Título: Lula: greve sem desconto de dias parados é férias
Autor: Gois, Chico de e Damé, Luiza
Fonte: O Globo, 16/05/2007, O País, p. 8

A SEGUNDA VEZ: "Queremos regulamentar também o contrato coletivo de trabalho" no serviço público, disse ele.

Ex-sindicalista, presidente ataca paralisação no setor público e diz que ela prejudica o povo, e não o governo.

BRASÍLIA. Se depender do presidente Luiz Inácio Lula da Silva, a lei que vai regulamentar a greve no serviço público proibirá que os servidores recebam por dias parados. Na entrevista coletiva, Lula disse que isso é inaceitável, para ele e para o país, e que paralisações de 40, 60, 90 ou cem dias, com pagamento, não são greves, mas férias.

Com a experiência de ex-líder sindical, Lula disse que a greve na iniciativa privada, como as que ele liderava, tinha como objetivo provocar danos financeiros ao patrão para que este, acuado, pudesse ceder e atender algumas das reivindicações dos grevistas. No serviço público, de acordo com Lula, o prejudicado não é o governo, mas a população pobre, que é quem mais precisa dos serviços.

Lula disse desconhecer o motivo da greve dos funcionários do Ibama. Sobre biocombustível, afirmou que deve iniciar uma nova era de "humanização" do trabalho dos cortadores de cana.

Apesar de a cotação do dólar ter caído a menos de R$2 ontem, Lula afirmou que o governo continuará mantendo a livre flutuação da moeda norte-americana e lembrou que o dólar tem caído no mundo inteiro em relação a outras moedas. Para o presidente, a taxa de juros vai continuar caindo, mas ele não fará nenhuma bravata para isso.

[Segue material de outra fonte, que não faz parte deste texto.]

Lemma eof_flushes w0 m0 text p w :
  logs w0 m0 text (p, w) → current_size_ w0 + size (pending_buffer_ w0) + size text < UINT64 →
  twp (handle_read ch true []) (λ _ s, ∃ lw m d, writer_of ch s.1 = Some lw ∧ wfs s.2 = mkFS m d []
    ∧ lw_ok (lw, mkFS m d []) ∧ added w0 m0 text lw m ∧ pending_buffer_ lw = []) (p, w).
Proof.
  intros Hl Hlt. unfold handle_read.
  apply twp_bind, (twp_total (logs w0 m0 text)); [apply total_logs_close|done|].
  clear p w Hl. intros _ [p w] (lw & m & d & Hlw & Hfs & Hok & Ha). simpl in *.
  apply (twp_with_writer _ _ _ _ _ lw Hlw). rewrite Hfs. unfold twp.
  destruct (flush_added w0 m0 text lw m d Hok Ha Hlt) as (lw' & m' & Hf & ?).
  rewrite Hf. exists lw', m', d. cbn [fst snd]. by rewrite writer_of_set.
Qed.
End output.

(** ** Starts *)

Section timing.
Context {K : Type} `{!Kernel K} {laws : KernelLaws K}.

Lemma step_starts config c l c' :
  starts l → step config c l c' →
  (∃ pid, 0 < pid ∧ c' = mkCore STARTING pid (c_retry c))
  ∨ c' = mkCore (retry_state config (c_retry c + 1)) (c_pid c) (c_retry c + 1).
Proof. intros Hl Hs. destruct Hs; try done; [left; eauto|by right]. Qed.
End timing.

(** ** Properties *)

Section properties.
Context {K : Type} `{!Kernel K} {laws : KernelLaws K}.

(** C4: Every operation of a process returns, whatever the operating
    system answers, and refines the state machine: it changes nothing the
    machine speaks of, or makes one of the transitions of the operation,
    with the signals, the new child and the reaped child that belong to
    the transition and no other. *)
Theorem operations_refine o (p : Process) (w : World K) :
  consistent (config_ p) (core p) →
  retry_count_ p < INT_MAX → (state_ p = BACKOFF → retry_count_ p < 32) →
  twp (run_op o) (λ _ s, config_ s.1 = config_ p ∧ consistent (config_ p) (core s.1) ∧
    ((core s.1 = core p ∧ quiet w s.2)
     ∨ ∃ l, op_labels o l ∧ step (config_ p) (core p) l (core s.1)
            ∧ effect (config_ p) l (core p) w s.2)) (p, w).
Proof.
  intros Hc Hn Hb. eapply twp_mono; [by apply run_op_moves|]. intros ? s Hm.
  pose proof (moved_consistent _ _ _ _ Hc Hm) as Hc'. destruct Hm as [Hcfg%fixed_config Hm].
  rewrite Hcfg in Hc'. done.
Qed.

(** C5: A process is safe for as long as the manager drives it: created
    from any configuration with at most 31 start retries and then put
    through any sequence of operations, it never fails, stays in a state
    the state machine reaches, and sends signals only to a child it created
    and has not yet reaped: never to a process group, and never to a pid
    that may have passed to another process. *)
Theorem lifecycle_safe config ops (w : World K) :
  startretries config ≤ 31 → Z.of_nat (length ops) ≤ INT_MAX →
  tracked w →
  twp (create config) (λ p w', twp (run_ops ops) (λ _ s,
    config_ s.1 = config ∧ reachable config (core s.1) ∧ consistent config (core s.1)
    ∧ own (marks (wtrace s.2))) (p, w')) w.
Proof.
  intros Hs Hl Hk. eapply twp_mono; [apply create_ok|].
  intros p w' (Hcfg & Hcore & Hq & _). pose proof Hcore as [= _ Hp Hr]. eapply twp_mono.
  { apply (run_ops_reach config); [done..| |lia|by eapply quiet_tracked|rewrite Hp; lia].
    rewrite Hcore. constructor. }
  intros ? s (? & ? & []). split_and!; auto using reachable_consistent_aux.
Qed.

(** C25: The exit of the child is recorded and decides what follows: the
    exit status is the exit code or minus the signal, the pid is
    forgotten, a process that was being stopped is STOPPED with its
    retries reset, one that died too early is retried or given up, one
    that crashed later waits in BACKOFF without using up a retry, and one
    that is not restarted is EXITED. *)
Theorem exit_decides status (p : Process) (w : World K) :
  0 ≤ retry_count_ p < INT_MAX →
  twp (on_exit status) (λ _ s,
    exitstatus_ s.1 = exit_code status ∧ core s.1 = exit_core (config_ p) (core p)
    ∧ quiet w s.2) (p, w).
Proof.
  intros Hn. eapply twp_mono; [apply on_exit_ok; unfold INT_MIN; lia|].
  intros ? s (_ & ? & ? & ?). done.
Qed.

Lemma elapsed_enough n c t0 t : 0 ≤ n → t0 ≤ c → c + n * NS ≤ t → n <=? in_seconds (t - t0) = true.
Proof.
  intros Hn Ht0 Ht. apply Z.leb_le. unfold in_seconds.
  apply Z.quot_le_lower_bound; unfold NS in *; lia.
Qed.

(** The signal, by its number, that stands for a name of the configuration:
    only four names have one of their own.  USR1 and USR2, which the
    documentation lists, and ABRT, ALRM, CONT and STOP, which the
    configuration accepts, stand for SIGTERM, as TERM does. *)
Definition sent_for (name : bytes) (sig : Z) : Prop :=
  (name, sig) ∈ [(#"HUP", 1); (#"INT", 2); (#"QUIT", 3); (#"KILL", 9)]
  ∨ name ∉ [ #"HUP"; #"INT"; #"QUIT"; #"KILL"] ∧ sig = 15.

Lemma stop_signal_sent config : sent_for (stopsignal config) (stop_signal config).
Proof.
  unfold sent_for, stop_signal. rewrite !elem_of_cons.
  case_bool_decide as Hint; [left; right; left; by rewrite Hint|].
  case_bool_decide as Hquit; [left; right; right; left; by rewrite Hquit|].
  case_bool_decide as Hkill; [left; right; right; right; left; by rewrite Hkill|].
  case_bool_decide as Hhup; [left; left; by rewrite Hhup|]. right. split; [|done]. intros [?|[?|[?|[?|[]%not_elem_of_nil]]]]; done.
Qed.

GREVE DE SERVIDORES: "Meu comportamento com relação à greve não é um comportamento de presidente da República. A greve no setor público não deveria ser feita como se faz a greve numa fábrica. Quando nós fazemos uma greve numa fábrica, quando um trabalhador faz uma greve num comércio ou numa fábrica, o que ele está fazendo? Ele está tentando causar um prejuízo econômico ao patrão, para que o patrão possa ceder às suas reivindicações e, aí, ele voltar a trabalhar. No caso do servidor público não tem patrão, e o prejudicado, na verdade, não é o governo, é o povo brasileiro. Nós queremos, ao mesmo tempo em que discutimos esse assunto com eles, regulamentar também o contrato coletivo de trabalho para garantir ao servidor público que ele seja tratado democraticamente, como qualquer servidor é tratado em qualquer parte do mundo. O que não é possível, e nenhum brasileiro pode aceitar, é alguém fazer 40, 50, 90, 100 dias de greve e receber os dias parados, porque, aí, deixa de ser greve e passa a ser férias".

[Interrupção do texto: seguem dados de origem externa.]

Lemma ok_stream n text base depth :
  (0 < n)%nat → (MAX_DEPTH < n + depth)%nat → ok (parse_stream_ n text base depth).
Proof.
  revert text base depth. induction n as [|n IH]; intros text base depth Hn Hd; [lia|].
  cbn [parse_stream_]. destruct text as [text|]; [|apply ok_throw].
  destruct (Nat.leb_spec MAX_DEPTH depth); [apply ok_throw|].
  destruct (read_ini (filtered text)) as [tree|[line msg]]; [|apply ok_throw].
  apply safe_bind.
  { destruct (get_child_optional tree _) as [section|]; [|by intros s Hs].
    destruct (get_optional section _); [by apply ok_set|by intros s Hs]. }
  intros _. apply safe_bind; [by intros s Hs|]. intros old.
  apply safe_bind; [apply ok_world, plain_supervisord|]. intros new.
  apply safe_bind; [by apply ok_set|]. intros _.
  apply safe_bind.
  - destruct (_ && _); [|by intros s Hs]. unfold parse_includes_.
    apply ok_mfor. intros pattern. apply safe_bind; [apply ok_world, plain_glob|]. intros files.
    apply ok_mfor. intros f. apply ok_single_file. intros t b. apply IH; lia.
  - intros _. apply ok_mfor. intros [key value].
    destruct (starts_with _ _); [apply ok_program|by intros s Hs].
Qed.

End files.

(** What [validate_config_] checks. *)
Lemma validate_config_ok config :
  yields (λ _ _, socket_file (unix_http_server config) ≠ [] ∧ logfile (supervisord config) ≠ [])
    (validate_config_ config).
Proof.
  unfold validate_config_. case_bool_decide; [apply yields_throw|].
  case_bool_decide; [apply yields_throw|]. eapply yields_mono; [|intros _ w _; done].
  plain.
Qed.

Lemma with_config_ok config m :
  programs config = [] → (∀ w0, safe (all_valid w0) m) →
  yields (λ c w, Forall (program_valid w) (programs c)) (with_config config m).
Proof.
  intros Hp Hm w. assert (Hs : all_valid w (config, w)).
  { split; [reflexivity|]. cbn. by rewrite Hp. }
  specialize (Hm w (config, w) Hs). unfold ewp, with_config.
  destruct (m (config, w)) as [u [c w']|e [c w']| | |]; try done; by destruct Hm.
Qed.

(** Reading into a fresh configuration, then checking it. *)
Lemma read_and_validate config m :
  programs config = [] → (∀ w0, safe (all_valid w0) m) →
  yields (λ c w, config_valid w c)
    (c ← with_config config m; validate_config_ c ;; mret c).
Proof.
  intros Hp Hm. eapply yields_bind; [by apply with_config_ok|]. intros c w Hc.
  apply (ewp_yields (λ _ _, socket_file (unix_http_server c) ≠ [] ∧ logfile (supervisord c) ≠ [])
    (λ w, Forall (program_valid w) (programs c)));
    [apply validate_config_ok|apply programs_valid_stable|done|].
  intros _ w1 [Hs Hl] Hc1. by apply ewp_ret.
Qed.

Lemma parse_file_ok f : yields (λ c w, config_valid w c) (parse_file f).
Proof.
  unfold parse_file. apply (yields_then (λ _, True)); [apply plain_exists|]. intros there _.
  destruct there; [|apply yields_throw]. cbn [negb].
  apply (yields_then (λ _, True)); [apply plain_weakly|]. intros canon _.
  apply read_and_validate; [done|]. intros w0. apply ok_single_file.
  intros t b. apply ok_stream; unfold parse_fuel; lia.
Qed.
End spec.

(** ** Properties *)

(** C7: A configuration is read to the end or refused.  Whatever the files
    contain, however they include each other and whatever the system
    answers, [parse_file] returns or throws, within the fuel of
    [MAX_DEPTH], and so does [parse_string], whose only exception is
    [ConfigParseError].  What they return has a socket and a log file, and
    only acceptable programs: commands whose first word is an absolute path
    at which the system found an executable regular file, valid signals,
    sanitised environments, numbers in range, and log files that resolve to
    a path under a directory for logs, or beside one: the prefix is compared
    as text, so that the documented containment is not what is checked.
    Those directories are remembered from the first check on, and are what
    the system resolved [/var/log], [/tmp] and the directory for temporary
    files to.  And in every case, each configuration file that was read was,
    just before, found to be itself a regular file, owned by the user of the
    daemon and not writable for everyone. *)
Theorem configuration_sound `{PropertyTree, StringAlgo, EnvGrammar} {K} `{!Kernel K} input (w : World K) :
  let after w' := files_checked w w' ∧ (statics_ok w → statics_ok w') in
  ewp (parse_file input) (λ c w', config_valid w' c ∧ after w') (λ _, after) w
  ∧ ewp (parse_string input) (λ c w', config_valid w' c ∧ after w')
      (λ e w', exn_of e = ConfigParseError ∧ after w') w.
Proof.
  intros after. assert (Hafter : ∀ w', grew w w' → after w').
  { intros w' Hg. split; [by apply grew_files|by apply grew_statics]. }
  split.
  - eapply ewp_mono; [apply parse_file_ok|..].
    + intros c w' [? Hg]. split; [done|by apply Hafter].
    + intros e w' Hg. by apply Hafter.
  - unfold parse_string. apply ewp_try.
    eapply ewp_mono; [apply read_and_validate; [done|]|..].
    + intros w0. apply ok_stream; unfold parse_fuel; lia.
    + intros c w' [? Hg]. split; [done|by apply Hafter].
    + intros e w' Hg%Hafter. by destruct e as [[] m].
Qed.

IBAMA/ENERGIA:"Por que o Ibama está em greve? Houve redução do salário do Ibama? Alguém foi mandado embora? Alguém foi trocado de função? Não. Apenas porque a ministra deu um sinal de que, depois de tantos anos de existência do Ibama, era preciso que houvesse uma modernização do Ibama. O que nós queremos na Santo Antônio e na Jirau? Veja, são duas hidrelétricas importantes para o país, são obras que vão custar acima de 9 bilhões de reais, são obras que vão gerar acima de 3 mil e 500 megawatts, cada uma delas, e são obras necessárias para o futuro deste país, a partir de 2012. O que eu não posso é deixar o governo em 2010 e o meu sucessor pegar um apagão. Se não der certo, quais são as alternativas que nós temos? Nós temos eólica, nós temos biomassa, nós temos termelétrica a carvão, a gás, a óleo diesel e a óleo combustível e temos energia nuclear. Nós não queremos fazer uma hidrelétrica depredando o meio ambiente. Só tem sentido fazer se a gente combinar a produção de energia com o cuidado ambiental neste país. (...) Quando tem divergência, essa divergência acaba quando chega à minha mesa. A Dilma e a Marina, a Dilma e o ministro dos Transportes, a Dilma e o ministro da Economia podem discutir o que quiserem. Vai ter um momento em que o assunto chegará à minha mesa. E, na minha mesa, há decisão e nós executamos aquilo."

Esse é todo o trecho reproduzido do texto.